In one area they harvest olives from a tree and crush them into oil using an ancient olive press. In another they make mosaics, and in a third they make copies of ancient coins.

Baram says old coins were found here, less than a mile from the traditional site of the grave of the Maccabees, the leaders of the group that eventually won independence from the Greeks.

He says understanding the Hanukkah story is one way to deepen Israeli children’s Jewish identity.

“Thousands of Israeli children have visited here,” Baram said. “They learn about the Maccabees and understand their nationalism, and their religion becomes stronger.”

The Hanukkah story is oft told. After their military victory in 165 B.C., the Jews retook control of the temple, but it had been defiled by idol worship. They wanted to rekindle its eternal flame, but they found only one small flask of consecrated oil.

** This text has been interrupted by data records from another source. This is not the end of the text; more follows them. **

Definition st (k : nat) : JsonParser := MkJsonParser k [] false.

Lemma st_eq {A} (x : A) a b : a = b -> Ok (x, st a) = Ok (x, st b).
Proof. by intros ->. Qed.

Lemma bind_run {A B} (m : M A) (k : A -> M B) p a q : m p = Ok (a, q) -> (m ≫= k) p = k a q.
Proof. intros H. unfold mbind, M_bind. by rewrite H. Qed.

Section Text.
Variable str : list Z.
Variable strategy : JsonParse.

(** ** Reading a text that is known at the position *)
Lemma drop_lookup k c r : drop k str = c :: r -> str !! k = Some c.
Proof. intros H. pose proof (lookup_drop str k 0) as E. rewrite H, Nat.add_0_r in E. by rewrite <- E. Qed.
Lemma drop_length_cons k c r : drop k str = c :: r -> (k < length str)%nat.
Proof. intros H%drop_lookup. by apply lookup_lt_Some in H. Qed.
Lemma drop_past k t r : drop k str = t ++ r -> drop (k + length t) str = r.
Proof. intros H. by rewrite <- drop_drop, H, drop_app_length. Qed.
Lemma drop_next k c r : drop k str = c :: r -> drop (S k) str = r.
Proof. intros H. rewrite <- Nat.add_1_r. by apply (drop_past k [c]). Qed.
Lemma drop_len k r : drop k str = r -> r <> [] -> (length str = k + length r)%nat.
Proof. intros <- H. rewrite length_drop. destruct (decide (k <= length str)%nat); [lia|]. by rewrite drop_ge in H by lia. Qed.

Lemma peek_run k c r : drop k str = c :: r -> peek str (st k) = Ok (c, st k).
Proof. intros H%drop_lookup. unfold peek. erewrite bind_run by reflexivity. unfold lift, char_at. cbn [i st]. by rewrite H. Qed.
Lemma peek_end k : k = length str -> peek str (st k) = Ok (0, st k).
Proof.
  intros ->. unfold peek. erewrite bind_run by reflexivity. unfold lift, char_at. cbn [i st]. rewrite lookup_ge_None_2 by done.
  unfold Parser.size. by rewrite Nat.eqb_refl.
Qed.
Lemma next_run k c r : drop k str = c :: r -> next str (st k) = Ok (c, st (S k)).
Proof. intros H. unfold next. erewrite bind_run by (by eapply peek_run). erewrite bind_run by reflexivity. unfold st. cbn. by rewrite Nat.add_1_r. Qed.
Lemma at_end_run k c r : drop k str = c :: r -> at_end str (st k) = Ok (false, st k).
Proof.
  intros H%drop_length_cons. unfold at_end. erewrite bind_run by reflexivity. unfold Parser.size. cbn [i st].
  by rewrite (proj2 (Nat.eqb_neq _ _)) by lia.
Qed.

Lemma whitespace_run n k w c r : drop k str = w ++ c :: r -> forallb whitespace w = true -> whitespace c = false -> (length w < n)%nat ->
  whitespace_loop str n (st k) = Ok (tt, st (k + length w)).
Proof.
  intros H Hw Hc. revert k n H. induction w as [|x w IH]; intros k n H Hn; (destruct n as [|n]; [cbn in Hn; lia|]); cbn [whitespace_loop].
  - erewrite bind_run by (by eapply peek_run). rewrite Hc. cbn. by rewrite Nat.add_0_r.
  - apply andb_prop in Hw as [Hx Hw]. erewrite bind_run by (by eapply peek_run). rewrite Hx.
    erewrite bind_run by reflexivity. cbn [length] in *. change (MkJsonParser (i (st k) + 1) _ _) with (st (k + 1)).
    rewrite Nat.add_1_r. rewrite IH; [|done| |lia].
    + do 3 f_equal. lia.
    + by eapply drop_next.
Qed.

Lemma garbage_run k w c r : drop k str = w ++ c :: r -> forallb whitespace w = true -> whitespace c = false -> c <> 47 ->
  consume_garbage str strategy (st k) = Ok (tt, st (k + length w)).
Proof.
  intros H Hw Hc H47. assert (length w < fuel str)%nat as Hf.
  { apply drop_len in H; [|by destruct w]. rewrite length_app in H. cbn in H. unfold fuel, Parser.size. lia. }
  pose proof (drop_past _ _ _ H) as H'. unfold consume_garbage, consume_whitespace.
  erewrite bind_run by (by eapply whitespace_run). destruct strategy; [done|]. unfold fuel at 1. cbn [comments_loop].
  erewrite bind_run.
  2:{ unfold consume_comment. erewrite bind_run by (by eapply peek_run). rewrite (proj2 (Z.eqb_neq _ _)) by done. reflexivity. }
  erewrite bind_run.
  2:{ apply (whitespace_run _ _ [] c r); [done|done|done|]. cbn. unfold fuel. lia. }
  cbn. by rewrite Nat.add_0_r.
Qed.

Lemma token_run k w c r : drop k str = w ++ c :: r -> forallb whitespace w = true -> whitespace c = false -> c <> 47 ->
  get_next_token str strategy (st k) = Ok (c, st (S (k + length w))).
Proof.
  intros H Hw Hc H47. pose proof (drop_past _ _ _ H) as H'. unfold get_next_token.
  erewrite bind_run by (by eapply garbage_run). erewrite bind_run by (by eapply at_end_run). by eapply next_run.
Qed.

Ltac run lem := erewrite bind_run by (by eapply lem); cbv beta iota.

(** ** Strings *)
Lemma hex4_checked : forallb (fun k => let t := Dump.hex4 (Z.of_nat k) in
  (length t =? 4)%nat && forallb hex_char t && (strtol16 t =? Z.of_nat k)) (seq 0 32) = true.
Proof. vm_compute. reflexivity. Qed.
Lemma hex4_ok c : 0 <= c <= 31 -> length (Dump.hex4 c) = 4%nat /\ forallb hex_char (Dump.hex4 c) = true /\ strtol16 (Dump.hex4 c) = c.
Proof.
  intros Hc. pose proof hex4_checked as H. rewrite forallb_forall in H. specialize (H (Z.to_nat c)).
  rewrite Z2Nat.id in H by lia. rewrite in_seq in H. specialize (H ltac:(lia)). cbn zeta in H.
  apply andb_prop in H as [[H1%Nat.eqb_eq H2]%andb_prop H3%Z.eqb_eq]. done.
Qed.

(** A pending code point that starts no surrogate pair. *)
Definition quiet (last : Z) : Prop := in_range last 0xD800 0xDBFF = false.

(** The loop reads [t], adding [add] to the text and what is pending. *)
Definition reads (t add : list Z) : Prop := forall n k r out last, drop k str = t ++ r -> quiet last ->
  exists out' last', quiet last' /\ out' ++ encode_utf8 last' = out ++ encode_utf8 last ++ add /\
    string_loop str (S n) out last (st k) = string_loop str n out' last' (st (k + length t)).

Lemma reads_plain c : 32 <= c < 256 -> c <> 34 -> c <> 92 -> reads [c] [c].
Proof.
  intros Hc H34 H92 n k r out last H Hl. exists (out ++ encode_utf8 last ++ [c]), (-1). split; [done|].
  split; [by rewrite <- !app_assoc|]. cbn [app] in H. cbn [string_loop].
  run at_end_run. run next_run.
  rewrite (proj2 (Z.eqb_neq c 34)), (proj2 (Z.eqb_neq c 92)) by done.
  assert (in_range (s8 c) 0 31 = false) as ->. { unfold in_range, s8. zdiv. }
  cbn [length]. by rewrite Nat.add_1_r.
Qed.

Lemma reads_escape e c : escape_char e = Some c -> e <> 117 -> reads [92; e] [c].
Proof.
  intros He Hu n k r out last H Hl. exists ((out ++ encode_utf8 last) ++ [c]), (-1). split; [done|].
  split; [by rewrite <- !app_assoc|]. cbn [app] in H. cbn [string_loop]. pose proof (drop_next _ _ _ H) as H'.
  run at_end_run. run next_run. cbn [Z.eqb Pos.eqb].
  change (in_range (s8 92) 0 31) with false. cbn [negb].
  run at_end_run. run next_run.
  rewrite (proj2 (Z.eqb_neq e 117)), He by done. cbn [length]. do 2 f_equal. lia.
Qed.

Lemma reads_codepoint t cp u : length t = 4%nat -> forallb hex_char t = true -> strtol16 t = cp -> quiet cp ->
  encode_utf8 cp = u -> reads (92 :: 117 :: t) u.
Proof.
  intros Hl Hh Ht Hq Hu n k r out last H Hla. exists (out ++ encode_utf8 last), cp. split; [done|].
  split; [by rewrite <- !app_assoc, Hu|]. cbn [app] in H. cbn [string_loop]. pose proof (drop_next _ _ _ H) as H'.
  run at_end_run. run next_run. cbn [Z.eqb Pos.eqb].
  change (in_range (s8 92) 0 31) with false. cbn [negb].
  run at_end_run. run next_run. cbn [Z.eqb Pos.eqb].
  erewrite bind_run by reflexivity; cbv beta iota. cbn [i st]. pose proof (drop_next _ _ _ H') as ->. rewrite take_app_length' by done.
  rewrite Hl, Hh. cbn [Nat.ltb Nat.leb negb orb]. unfold add_codepoint. unfold quiet in Hla. rewrite Hla. cbn [andb].
  erewrite bind_run by reflexivity; cbv beta iota. rewrite Ht. unfold st. cbn [i err failed length]. rewrite Hl. do 2 f_equal. lia.
Qed.

Lemma reads_char c : byte_ok c -> reads (Dump.dump_char c) [c].
Proof.
  intros Hc. unfold Dump.dump_char, byte_ok in *.
  destruct (Z.eqb_spec c 92) as [->|]; [by apply reads_escape|]. destruct (Z.eqb_spec c 34) as [->|]; [by apply reads_escape|].
  destruct (Z.eqb_spec c 8) as [->|]; [by apply reads_escape|]. destruct (Z.eqb_spec c 12) as [->|]; [by apply reads_escape|].
  destruct (Z.eqb_spec c 10) as [->|]; [by apply reads_escape|]. destruct (Z.eqb_spec c 13) as [->|]; [by apply reads_escape|].
  destruct (Z.eqb_spec c 9) as [->|]; [by apply reads_escape|].
  destruct (Z.leb_spec c 31); [|apply reads_plain; lia || done].
  destruct (hex4_ok c) as (H1 & H2 & H3); [lia|]. eapply reads_codepoint; [done|done|done| |].
  - unfold quiet, in_range. lia.
  - unfold encode_utf8. rewrite (proj2 (Z.ltb_ge c 0)), (proj2 (Z.ltb_lt c 0x80)) by lia. by rewrite u8_small by (unfold byte_ok; lia).
Qed.

Lemma dump_chars_cons c s :
  (exists d s', (d = 168 \/ d = 169) /\ c :: s = 226 :: 128 :: d :: s' /\
     Dump.dump_chars (c :: s) = (92 :: 117 :: 50 :: 48 :: 50 :: (d - 112) :: Dump.dump_chars s')) \/
  Dump.dump_chars (c :: s) = Dump.dump_char c ++ Dump.dump_chars s.
Proof.
  destruct (Z.eq_dec c 226) as [->|Hc]; [|right; cbn; repeat (case_match; try done)].
  destruct s as [|b s]; [by right|]. destruct (Z.eq_dec b 128) as [->|Hb]; [|right; cbn; repeat (case_match; try done)].
  destruct s as [|d s]; [by right|]. destruct (Z.eq_dec d 168) as [->|H1]; [left; exists 168, s; auto|].
  destruct (Z.eq_dec d 169) as [->|H2]; [left; exists 169, s; auto|]. right. cbn. repeat (case_match; try done).
Qed.

Lemma reads_separator d : d = 168 \/ d = 169 -> reads [92; 117; 50; 48; 50; d - 112] [226; 128; d].
Proof. intros [-> | ->]; by eapply reads_codepoint. Qed.

(** The text of [s] is a sequence of readable pieces. *)
Inductive pieces : list Z -> list Z -> Prop :=
| pieces_nil : pieces [] []
| pieces_cons t add ts s : reads t add -> (0 < length t)%nat -> pieces ts s -> pieces (t ++ ts) (add ++ s).

Lemma dump_char_length c : (0 < length (Dump.dump_char c))%nat.
Proof. unfold Dump.dump_char. repeat case_match; cbn; lia. Qed.

Lemma chars_pieces s : bytes_ok s -> pieces (Dump.dump_chars s) s.
Proof.
  induction s as [s IH] using (induction_ltof1 _ length). unfold ltof in IH. intros Hs.
  destruct s as [|c s]; [constructor|]. destruct (dump_chars_cons c s) as [(d & s' & Hd & E & ->)| ->].
  - rewrite E in *. apply Forall_app with (l1 := [226; 128; d]) in Hs as [_ Hs].
    apply (pieces_cons [92; 117; 50; 48; 50; d - 112] [226; 128; d]); [by apply reads_separator|cbn; lia|].
    apply IH; [cbn; lia|done].
  - apply Forall_cons in Hs as [Hc Hs]. apply (pieces_cons (Dump.dump_char c) [c]); [by apply reads_char|apply dump_char_length|].
    apply IH; [cbn; lia|done].
Qed.

Lemma pieces_run t s : pieces t s -> forall n k r out last, drop k str = t ++ 34 :: r -> quiet last -> (length t < n)%nat ->
  string_loop str n out last (st k) = Ok (out ++ encode_utf8 last ++ s, st (S (k + length t))).
Proof.
  induction 1 as [|t add ts s Ht Hl Hp IH]; intros n k r out last H Hq Hn.
  - destruct n as [|n]; [cbn in Hn; lia|]. cbn [string_loop app] in *. run at_end_run. run next_run. cbn.
    by rewrite app_nil_r, Nat.add_0_r.
  - rewrite length_app in Hn. destruct n as [|n]; [lia|]. rewrite <- app_assoc in H.
    destruct (Ht n k _ out last H Hq) as (out' & last' & Hq' & Ho & ->). erewrite IH; [|by eapply drop_past|done|lia].
    rewrite app_assoc, Ho, <- !app_assoc, length_app. do 4 f_equal. lia.
Qed.

Lemma string_run s k r : bytes_ok s -> drop k str = Dump.dump_chars s ++ 34 :: r ->
  parse_string str (st k) = Ok (s, st (S (k + length (Dump.dump_chars s)))).
Proof.
  intros Hs H. unfold parse_string. erewrite pieces_run; [done|by apply chars_pieces|exact H|done|].
  apply drop_len in H; [|by destruct (Dump.dump_chars s)]. rewrite length_app in H. unfold fuel, Parser.size. cbn in H. lia.
Qed.

(** ** Numbers *)

(** The text behind a value: its end or a delimiter. *)
Definition delim (r : list Z) : Prop := match r with [] => True | c :: _ => c = 44 \/ c = 93 \/ c = 125 end.

Lemma digits_prefix_app t r : forallb isdigit t = true -> delim r -> digits_prefix (t ++ r) = t.
Proof.
  intros Ht Hr. induction t as [|c t IH]; cbn.
  - destruct r as [|c r]; [done|]. cbn in *. by destruct Hr as [-> |[-> | ->]].
  - apply andb_prop in Ht as [-> Ht]. by rewrite IH.
Qed.

Lemma peek_delim k t r : drop k str = t ++ r -> t <> [] -> delim r -> exists c, peek str (st (k + length t)) = Ok (c, st (k + length t)) /\
  (c = 0 \/ c = 44 \/ c = 93 \/ c = 125).
Proof.
  intros H Ht Hr. pose proof (drop_past _ _ _ H) as H'. destruct r as [|c r].
  - exists 0. split; [|auto]. apply peek_end. rewrite app_nil_r in H. apply drop_len in H; [lia|done].
  - exists c. split; [by eapply peek_run|]. auto.
Qed.

Lemma digits_run n k t r : drop k str = t ++ r -> forallb isdigit t = true -> t <> [] -> delim r -> (length t < n)%nat ->
  digits_loop str n (st k) = Ok (tt, st (k + length t)).
Proof.
  intros H Ht Hne Hr Hn. assert (k <= length str)%nat as Hk by (apply drop_len in H; [lia|by destruct t]).
  revert k n H Hn Hk. induction t as [|c t IH]; intros k n H Hn Hk; [done|]. destruct n as [|n]; [cbn in Hn; lia|].
  cbn [digits_loop]. cbn in Ht. apply andb_prop in Ht as [Hc Ht]. cbn [app] in H. run peek_run.
  change (in_range c 48 57) with (isdigit c). rewrite Hc. erewrite bind_run by reflexivity. cbv beta iota.
  change (MkJsonParser (i (st k) + 1) _ _) with (st (k + 1)). rewrite Nat.add_1_r. cbn [length] in *.
  destruct t as [|d t].
  - destruct n as [|n]; [cbn in Hn; lia|]. cbn [digits_loop]. destruct (peek_delim k [c] r) as (x & Hx & Hx'); [done|done|done|].
    cbn [length] in Hx. rewrite Nat.add_1_r in Hx. erewrite bind_run by exact Hx. rewrite Nat.add_1_r.
    destruct Hx' as [-> |[-> |[-> | ->]]]; done.
  - rewrite IH; [do 3 f_equal; lia|done|done|by eapply drop_next|lia|]. apply drop_next, drop_len in H; [lia|done].
Qed.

According to legend, that small supply, enough for only one day, lasted for eight, which gave the Jews time to prepare new oil. And which gave the world Hanukkah, meaning “dedication” or “consecration” in Hebrew.

The miracle of the oil has led to the custom of eating foods fried in oil for Hanukkah: In the United States, the most popular is latkes, or potato pancakes; in Israel, there are sufganiyot, or jelly doughnuts.

Recently, some of the more upscale bakeries in Israel have gotten creative, offering such fancy filling flavors as Bailey’s Irish Cream and rum-chocolate.

On a recent day at Kfar Hashmonaim, nearly 100 children from an ultra-Orthodox school in the southern desert town of Yerucham had traveled by bus for more than two hours to visit the village.

At the olive press, groups of four or five lined up behind the long pole that turns the grinding stone that crushes the olives. They pushed the pole, crushed the olives and tasted the oil.

At the mosaics station, they put colored tiles together to make a design, and at the coins station, they saw how coins were minted and each got one to take home.

Hanukkah comes at the darkest time of the year, and one of the themes of the holiday is bringing light into the darkness. Each night one more candle is lit until, on the last night, there are nine candles: eight for the holiday and the “shamash,” the candle used to light all the others. There’s a custom not to work while the candles are burning.

In many homes, the children play dreidel, a gambling game with a spinning top. Each side has a Hebrew letter. In most places, the letters spell “A Great Miracle Happened There”; in Israel, they say “A Great Miracle Happened Here.”

Linda Gradstein is the Israel correspondent for National Public Radio.